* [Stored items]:
(** * btajne/voicebot: the text-understanding pipeline of [ai_server.py]

    A shallow embedding of the Flask voice-bot server: the math path
    ([words_to_numbers], [words_to_operators], [safe_eval], [try_math]),
    the canned-answer table ([normalize_intent], [local_answer]), the
    generative fallback ([ollama_reply]) and the request handler ([ask]).
    The variant file [ai_server_2.py] is embedded in [Module AiServer2]
    where it differs.

    Modelling conventions.
    - A Python [str] is a [string] whose characters are the code points
      U+0000..U+00FF; the classes [\d], [\s], [\w], [str.lower] and
      [str.strip] are Python's Unicode classes on that range.
    - A Python exception is a value of [exn]; a computation that may raise
      has type [Exc A].
    - [int] is [Z]; [float] is an IEEE-754 binary64 value of [spec_float].
    - Library calls the program makes outside its own text ([ast.parse],
      [repr] of a float, [datetime.now().strftime], [ollama.chat]) are the
      variables of the sections below; [ast_parse] further down is a
      concrete model of [ast.parse] on the alphabet the math path lets
      through.
    - [AiServer] and [AiServer2] describe the servers on an interpreter
      without resource limits and a console that prints every text;
      [Bounded] and [Bounded2] describe them with CPython's limits on
      integer conversion and recursion and a console that may refuse a
      text. *)

From Stdlib Require Import String Ascii List ZArith NArith Bool Lia Arith.
From Stdlib Require Import DecimalString SpecFloat.
Import ListNotations.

* [Your goal]:
Copy the records. Each line should match exactly.

* [Exercise result]:
(** * btajne/voicebot: the text-understanding pipeline of [ai_server.py]

    A shallow embedding of the Flask voice-bot server: the math path
    ([words_to_numbers], [words_to_operators], [safe_eval], [try_math]),
    the canned-answer table ([normalize_intent], [local_answer]), the
    generative fallback ([ollama_reply]) and the request handler ([ask]).
    The variant file [ai_server_2.py] is embedded in [Module AiServer2]
    where it differs.

    Modelling conventions.
    - A Python [str] is a [string] whose characters are the code points
      U+0000..U+00FF; the classes [\d], [\s], [\w], [str.lower] and
      [str.strip] are Python's Unicode classes on that range.
    - A Python exception is a value of [exn]; a computation that may raise
      has type [Exc A].
    - [int] is [Z]; [float] is an IEEE-754 binary64 value of [spec_float].
    - Library calls the program makes outside its own text ([ast.parse],
      [repr] of a float, [datetime.now().strftime], [ollama.chat]) are the
      variables of the sections below; [ast_parse] further down is a
      concrete model of [ast.parse] on the alphabet the math path lets
      through.
    - [AiServer] and [AiServer2] describe the servers on an interpreter
      without resource limits and a console that prints every text;
      [Bounded] and [Bounded2] describe them with CPython's limits on
      integer conversion and recursion and a console that may refuse a
      text. *)

From Stdlib Require Import String Ascii List ZArith NArith Bool Lia Arith.
From Stdlib Require Import DecimalString SpecFloat.
Import ListNotations.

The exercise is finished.